======== SUPPLIED INFORMATION ========

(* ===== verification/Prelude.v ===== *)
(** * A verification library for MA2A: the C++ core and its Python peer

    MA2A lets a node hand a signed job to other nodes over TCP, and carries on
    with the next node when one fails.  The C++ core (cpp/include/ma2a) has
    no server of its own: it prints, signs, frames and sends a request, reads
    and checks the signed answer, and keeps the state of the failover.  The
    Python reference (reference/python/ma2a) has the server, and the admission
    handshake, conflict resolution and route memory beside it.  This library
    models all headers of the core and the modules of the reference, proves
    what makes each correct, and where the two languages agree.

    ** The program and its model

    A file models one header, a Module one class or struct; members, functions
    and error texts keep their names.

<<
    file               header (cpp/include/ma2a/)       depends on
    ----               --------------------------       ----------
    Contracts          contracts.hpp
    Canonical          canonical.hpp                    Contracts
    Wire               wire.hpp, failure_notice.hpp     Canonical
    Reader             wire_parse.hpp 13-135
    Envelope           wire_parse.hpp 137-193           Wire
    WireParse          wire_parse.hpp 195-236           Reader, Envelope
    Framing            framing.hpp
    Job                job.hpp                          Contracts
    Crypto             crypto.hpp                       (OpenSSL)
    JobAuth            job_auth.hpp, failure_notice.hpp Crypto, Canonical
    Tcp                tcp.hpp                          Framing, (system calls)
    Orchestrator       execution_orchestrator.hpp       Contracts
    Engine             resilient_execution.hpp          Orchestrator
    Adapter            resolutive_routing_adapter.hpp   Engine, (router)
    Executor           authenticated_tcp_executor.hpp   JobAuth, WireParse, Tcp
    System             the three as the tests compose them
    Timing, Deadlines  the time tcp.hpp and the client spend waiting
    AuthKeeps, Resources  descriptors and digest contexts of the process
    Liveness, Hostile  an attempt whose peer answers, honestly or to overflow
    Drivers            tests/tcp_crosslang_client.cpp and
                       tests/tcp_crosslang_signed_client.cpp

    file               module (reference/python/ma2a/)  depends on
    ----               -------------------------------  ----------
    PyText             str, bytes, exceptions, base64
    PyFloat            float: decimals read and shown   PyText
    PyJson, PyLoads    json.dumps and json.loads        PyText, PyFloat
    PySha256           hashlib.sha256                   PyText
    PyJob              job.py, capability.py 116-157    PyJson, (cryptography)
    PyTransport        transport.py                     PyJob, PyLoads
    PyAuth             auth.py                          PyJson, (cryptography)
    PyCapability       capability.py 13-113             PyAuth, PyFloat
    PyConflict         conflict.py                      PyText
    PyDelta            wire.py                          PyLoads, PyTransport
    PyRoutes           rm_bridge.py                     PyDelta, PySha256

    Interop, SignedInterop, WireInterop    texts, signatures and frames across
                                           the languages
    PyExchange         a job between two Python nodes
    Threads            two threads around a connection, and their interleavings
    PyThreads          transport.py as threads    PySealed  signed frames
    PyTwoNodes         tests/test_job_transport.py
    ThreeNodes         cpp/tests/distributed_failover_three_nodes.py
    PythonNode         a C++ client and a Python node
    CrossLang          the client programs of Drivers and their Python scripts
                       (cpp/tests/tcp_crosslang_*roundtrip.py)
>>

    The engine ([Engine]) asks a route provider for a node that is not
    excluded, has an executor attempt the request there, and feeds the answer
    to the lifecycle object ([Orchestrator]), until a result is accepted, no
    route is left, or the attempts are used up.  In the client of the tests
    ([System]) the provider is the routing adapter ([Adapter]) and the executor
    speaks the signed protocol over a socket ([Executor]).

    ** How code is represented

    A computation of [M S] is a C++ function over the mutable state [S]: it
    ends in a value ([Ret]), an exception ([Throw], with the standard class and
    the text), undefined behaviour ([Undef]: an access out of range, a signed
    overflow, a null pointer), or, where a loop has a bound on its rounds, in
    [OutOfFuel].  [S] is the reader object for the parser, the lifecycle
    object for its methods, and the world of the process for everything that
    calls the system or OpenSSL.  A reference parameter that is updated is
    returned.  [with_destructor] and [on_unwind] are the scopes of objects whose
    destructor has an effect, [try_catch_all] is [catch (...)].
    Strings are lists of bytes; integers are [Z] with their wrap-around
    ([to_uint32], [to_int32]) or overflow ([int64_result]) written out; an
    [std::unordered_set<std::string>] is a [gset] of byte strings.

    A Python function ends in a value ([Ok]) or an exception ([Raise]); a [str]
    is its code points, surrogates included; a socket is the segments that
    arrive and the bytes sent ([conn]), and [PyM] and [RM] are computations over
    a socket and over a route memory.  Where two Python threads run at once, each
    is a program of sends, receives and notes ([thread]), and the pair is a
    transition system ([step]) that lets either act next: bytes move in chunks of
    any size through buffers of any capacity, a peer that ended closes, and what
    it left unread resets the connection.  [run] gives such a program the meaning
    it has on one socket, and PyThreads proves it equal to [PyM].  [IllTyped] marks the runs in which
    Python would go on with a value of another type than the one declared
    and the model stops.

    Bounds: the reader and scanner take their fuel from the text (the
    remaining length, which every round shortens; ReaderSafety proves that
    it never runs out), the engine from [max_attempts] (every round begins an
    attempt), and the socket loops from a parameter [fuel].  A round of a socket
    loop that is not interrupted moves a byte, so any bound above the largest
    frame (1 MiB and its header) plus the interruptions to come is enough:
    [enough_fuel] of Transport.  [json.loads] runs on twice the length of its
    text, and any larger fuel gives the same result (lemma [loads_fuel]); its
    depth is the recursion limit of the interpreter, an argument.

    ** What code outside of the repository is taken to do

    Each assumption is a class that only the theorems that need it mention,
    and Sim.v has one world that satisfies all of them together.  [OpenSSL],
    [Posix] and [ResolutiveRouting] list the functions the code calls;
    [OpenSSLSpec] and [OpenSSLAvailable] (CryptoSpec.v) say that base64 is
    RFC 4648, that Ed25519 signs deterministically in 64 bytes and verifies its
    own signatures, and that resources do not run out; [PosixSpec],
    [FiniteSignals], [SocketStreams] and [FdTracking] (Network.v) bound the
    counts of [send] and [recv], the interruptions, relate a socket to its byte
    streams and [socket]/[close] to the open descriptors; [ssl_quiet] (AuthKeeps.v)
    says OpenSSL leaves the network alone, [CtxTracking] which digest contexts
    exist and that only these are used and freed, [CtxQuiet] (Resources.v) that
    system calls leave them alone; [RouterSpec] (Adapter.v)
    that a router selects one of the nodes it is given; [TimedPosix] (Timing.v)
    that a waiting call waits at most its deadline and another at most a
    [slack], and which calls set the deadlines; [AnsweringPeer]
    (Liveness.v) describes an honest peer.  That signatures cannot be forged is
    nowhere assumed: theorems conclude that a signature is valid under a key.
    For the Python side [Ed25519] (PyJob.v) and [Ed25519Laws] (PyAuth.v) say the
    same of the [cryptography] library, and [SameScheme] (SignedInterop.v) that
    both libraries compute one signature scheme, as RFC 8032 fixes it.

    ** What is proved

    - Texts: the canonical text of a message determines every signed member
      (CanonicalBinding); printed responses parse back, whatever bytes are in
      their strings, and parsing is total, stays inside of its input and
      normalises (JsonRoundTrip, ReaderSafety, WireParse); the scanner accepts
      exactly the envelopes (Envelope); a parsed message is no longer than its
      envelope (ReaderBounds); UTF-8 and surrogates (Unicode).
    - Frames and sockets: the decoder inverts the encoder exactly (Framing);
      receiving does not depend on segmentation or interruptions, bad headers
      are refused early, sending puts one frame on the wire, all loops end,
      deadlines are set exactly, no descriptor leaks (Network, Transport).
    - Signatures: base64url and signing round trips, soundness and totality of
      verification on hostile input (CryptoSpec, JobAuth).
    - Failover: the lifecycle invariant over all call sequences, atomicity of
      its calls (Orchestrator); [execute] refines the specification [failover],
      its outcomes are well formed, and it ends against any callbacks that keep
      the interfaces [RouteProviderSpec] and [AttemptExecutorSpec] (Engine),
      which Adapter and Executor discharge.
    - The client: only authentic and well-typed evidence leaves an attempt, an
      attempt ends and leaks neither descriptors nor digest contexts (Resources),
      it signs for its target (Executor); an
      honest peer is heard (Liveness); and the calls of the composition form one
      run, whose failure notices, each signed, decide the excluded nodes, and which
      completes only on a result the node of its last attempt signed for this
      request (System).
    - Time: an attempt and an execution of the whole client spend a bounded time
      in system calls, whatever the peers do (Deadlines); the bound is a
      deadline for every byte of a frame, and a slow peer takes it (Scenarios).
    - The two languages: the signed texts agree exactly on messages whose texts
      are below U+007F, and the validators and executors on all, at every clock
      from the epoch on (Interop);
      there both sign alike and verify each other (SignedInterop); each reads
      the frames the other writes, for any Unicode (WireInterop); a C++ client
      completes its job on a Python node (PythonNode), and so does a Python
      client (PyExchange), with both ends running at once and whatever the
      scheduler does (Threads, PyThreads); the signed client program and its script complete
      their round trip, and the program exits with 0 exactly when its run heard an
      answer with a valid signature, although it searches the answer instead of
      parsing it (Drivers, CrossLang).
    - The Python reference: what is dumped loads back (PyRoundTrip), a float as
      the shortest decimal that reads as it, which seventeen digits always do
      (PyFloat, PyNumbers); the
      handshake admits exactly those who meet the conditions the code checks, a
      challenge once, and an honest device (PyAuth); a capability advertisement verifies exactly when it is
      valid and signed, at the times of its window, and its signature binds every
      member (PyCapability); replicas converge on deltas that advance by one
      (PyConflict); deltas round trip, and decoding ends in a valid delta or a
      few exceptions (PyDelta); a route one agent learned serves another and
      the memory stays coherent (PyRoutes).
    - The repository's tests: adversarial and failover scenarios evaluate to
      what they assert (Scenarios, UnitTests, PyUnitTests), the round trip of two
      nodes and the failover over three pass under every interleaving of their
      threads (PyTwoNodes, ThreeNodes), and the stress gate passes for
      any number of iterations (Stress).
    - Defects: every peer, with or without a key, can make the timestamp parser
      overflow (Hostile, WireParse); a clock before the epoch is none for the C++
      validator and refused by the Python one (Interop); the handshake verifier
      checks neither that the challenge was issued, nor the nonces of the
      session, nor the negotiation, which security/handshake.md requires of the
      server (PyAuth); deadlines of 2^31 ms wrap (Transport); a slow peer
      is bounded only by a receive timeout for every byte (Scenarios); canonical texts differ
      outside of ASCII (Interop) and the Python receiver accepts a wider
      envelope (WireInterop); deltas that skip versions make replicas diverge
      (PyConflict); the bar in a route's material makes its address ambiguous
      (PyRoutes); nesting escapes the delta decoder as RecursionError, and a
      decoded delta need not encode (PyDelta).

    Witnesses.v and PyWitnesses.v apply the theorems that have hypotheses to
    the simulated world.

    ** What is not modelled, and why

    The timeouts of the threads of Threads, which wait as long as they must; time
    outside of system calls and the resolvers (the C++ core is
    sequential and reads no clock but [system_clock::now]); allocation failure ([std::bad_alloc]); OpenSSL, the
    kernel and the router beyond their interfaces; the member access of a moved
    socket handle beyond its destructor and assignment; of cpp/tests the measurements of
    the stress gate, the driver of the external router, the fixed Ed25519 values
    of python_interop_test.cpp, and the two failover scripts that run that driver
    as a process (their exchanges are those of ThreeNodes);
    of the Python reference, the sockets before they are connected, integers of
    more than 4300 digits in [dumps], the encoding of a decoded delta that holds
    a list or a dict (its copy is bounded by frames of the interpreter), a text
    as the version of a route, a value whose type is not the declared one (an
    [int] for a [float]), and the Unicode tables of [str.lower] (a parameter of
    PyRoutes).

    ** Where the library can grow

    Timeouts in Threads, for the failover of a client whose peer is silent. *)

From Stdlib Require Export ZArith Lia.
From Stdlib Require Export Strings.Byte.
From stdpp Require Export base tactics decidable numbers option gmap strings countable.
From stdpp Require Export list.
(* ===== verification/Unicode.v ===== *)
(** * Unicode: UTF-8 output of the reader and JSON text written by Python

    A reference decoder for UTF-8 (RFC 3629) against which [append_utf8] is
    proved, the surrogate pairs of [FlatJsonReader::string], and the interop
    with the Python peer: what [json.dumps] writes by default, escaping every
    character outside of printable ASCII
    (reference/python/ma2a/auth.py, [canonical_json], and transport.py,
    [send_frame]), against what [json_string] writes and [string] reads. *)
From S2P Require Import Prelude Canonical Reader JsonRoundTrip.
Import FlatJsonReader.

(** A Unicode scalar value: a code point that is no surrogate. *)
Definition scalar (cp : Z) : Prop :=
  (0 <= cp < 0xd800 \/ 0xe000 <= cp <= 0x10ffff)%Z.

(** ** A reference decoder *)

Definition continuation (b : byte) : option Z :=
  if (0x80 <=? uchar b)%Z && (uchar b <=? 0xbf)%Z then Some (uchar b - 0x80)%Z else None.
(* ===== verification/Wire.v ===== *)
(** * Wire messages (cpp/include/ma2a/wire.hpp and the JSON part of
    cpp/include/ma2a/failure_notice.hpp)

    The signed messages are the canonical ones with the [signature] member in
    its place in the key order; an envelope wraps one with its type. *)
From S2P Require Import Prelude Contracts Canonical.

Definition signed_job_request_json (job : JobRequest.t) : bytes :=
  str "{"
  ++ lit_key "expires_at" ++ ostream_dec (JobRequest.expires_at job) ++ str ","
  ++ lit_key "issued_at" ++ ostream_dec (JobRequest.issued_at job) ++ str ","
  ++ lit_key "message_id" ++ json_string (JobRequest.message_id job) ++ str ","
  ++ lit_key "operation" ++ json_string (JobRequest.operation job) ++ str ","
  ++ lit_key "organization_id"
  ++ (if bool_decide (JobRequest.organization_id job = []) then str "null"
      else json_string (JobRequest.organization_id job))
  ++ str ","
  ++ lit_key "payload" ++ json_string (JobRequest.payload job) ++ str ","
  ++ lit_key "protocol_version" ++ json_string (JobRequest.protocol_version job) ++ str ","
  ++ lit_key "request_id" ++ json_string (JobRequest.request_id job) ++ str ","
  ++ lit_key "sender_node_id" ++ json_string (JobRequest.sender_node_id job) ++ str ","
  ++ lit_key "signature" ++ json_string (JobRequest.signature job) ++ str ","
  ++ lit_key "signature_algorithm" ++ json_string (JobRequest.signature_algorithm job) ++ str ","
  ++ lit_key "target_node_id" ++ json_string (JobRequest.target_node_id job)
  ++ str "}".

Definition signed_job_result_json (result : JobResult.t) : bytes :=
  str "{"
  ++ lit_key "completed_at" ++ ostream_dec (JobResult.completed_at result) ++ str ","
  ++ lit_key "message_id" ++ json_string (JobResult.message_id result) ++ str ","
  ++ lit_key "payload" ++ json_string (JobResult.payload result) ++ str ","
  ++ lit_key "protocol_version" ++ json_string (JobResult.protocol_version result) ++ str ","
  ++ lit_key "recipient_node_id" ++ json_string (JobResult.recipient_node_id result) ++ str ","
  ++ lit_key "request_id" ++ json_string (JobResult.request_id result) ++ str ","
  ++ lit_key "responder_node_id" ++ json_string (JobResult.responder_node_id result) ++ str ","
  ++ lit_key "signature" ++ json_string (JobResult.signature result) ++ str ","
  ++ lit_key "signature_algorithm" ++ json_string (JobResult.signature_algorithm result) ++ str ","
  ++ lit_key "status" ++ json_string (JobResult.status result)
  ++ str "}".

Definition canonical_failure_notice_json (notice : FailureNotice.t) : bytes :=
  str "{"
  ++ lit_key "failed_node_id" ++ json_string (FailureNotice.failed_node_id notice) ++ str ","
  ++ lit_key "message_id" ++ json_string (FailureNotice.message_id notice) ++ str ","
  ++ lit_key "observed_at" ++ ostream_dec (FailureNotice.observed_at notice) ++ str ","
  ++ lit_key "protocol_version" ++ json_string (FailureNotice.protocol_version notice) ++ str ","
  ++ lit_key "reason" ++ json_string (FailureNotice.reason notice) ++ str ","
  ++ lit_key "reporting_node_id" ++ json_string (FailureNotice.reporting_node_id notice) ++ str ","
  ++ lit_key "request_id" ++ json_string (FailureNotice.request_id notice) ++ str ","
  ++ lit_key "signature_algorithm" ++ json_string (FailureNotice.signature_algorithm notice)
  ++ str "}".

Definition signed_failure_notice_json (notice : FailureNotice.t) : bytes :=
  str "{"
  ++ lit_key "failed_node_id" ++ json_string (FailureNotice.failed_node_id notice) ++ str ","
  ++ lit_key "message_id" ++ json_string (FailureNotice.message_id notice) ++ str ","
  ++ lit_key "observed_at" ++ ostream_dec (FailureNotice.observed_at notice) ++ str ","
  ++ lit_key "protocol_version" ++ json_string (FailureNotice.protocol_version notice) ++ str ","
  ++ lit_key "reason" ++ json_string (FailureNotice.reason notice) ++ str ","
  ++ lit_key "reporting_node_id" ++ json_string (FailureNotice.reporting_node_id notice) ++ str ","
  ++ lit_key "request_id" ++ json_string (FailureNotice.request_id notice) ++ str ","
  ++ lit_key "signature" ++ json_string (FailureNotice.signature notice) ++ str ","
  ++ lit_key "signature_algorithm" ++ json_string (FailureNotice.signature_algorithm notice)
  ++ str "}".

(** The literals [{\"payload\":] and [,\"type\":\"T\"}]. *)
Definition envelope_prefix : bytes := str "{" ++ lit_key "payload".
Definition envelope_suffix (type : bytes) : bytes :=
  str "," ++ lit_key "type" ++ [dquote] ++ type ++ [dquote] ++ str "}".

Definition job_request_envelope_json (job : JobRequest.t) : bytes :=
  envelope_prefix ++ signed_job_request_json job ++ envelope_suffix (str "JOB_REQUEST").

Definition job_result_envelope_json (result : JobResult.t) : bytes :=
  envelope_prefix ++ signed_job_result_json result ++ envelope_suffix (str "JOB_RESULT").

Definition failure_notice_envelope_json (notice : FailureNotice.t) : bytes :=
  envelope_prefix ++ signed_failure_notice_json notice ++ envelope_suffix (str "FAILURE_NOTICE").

========

EXERCISE DESCRIPTION:
Wherever the string "completes" turns up in the material, copy the whole line.

SOLUTION FOR THIS PROBLEM:
      completes only on a result the node of its last attempt signed for this
      completes its job on a Python node (PythonNode), and so does a Python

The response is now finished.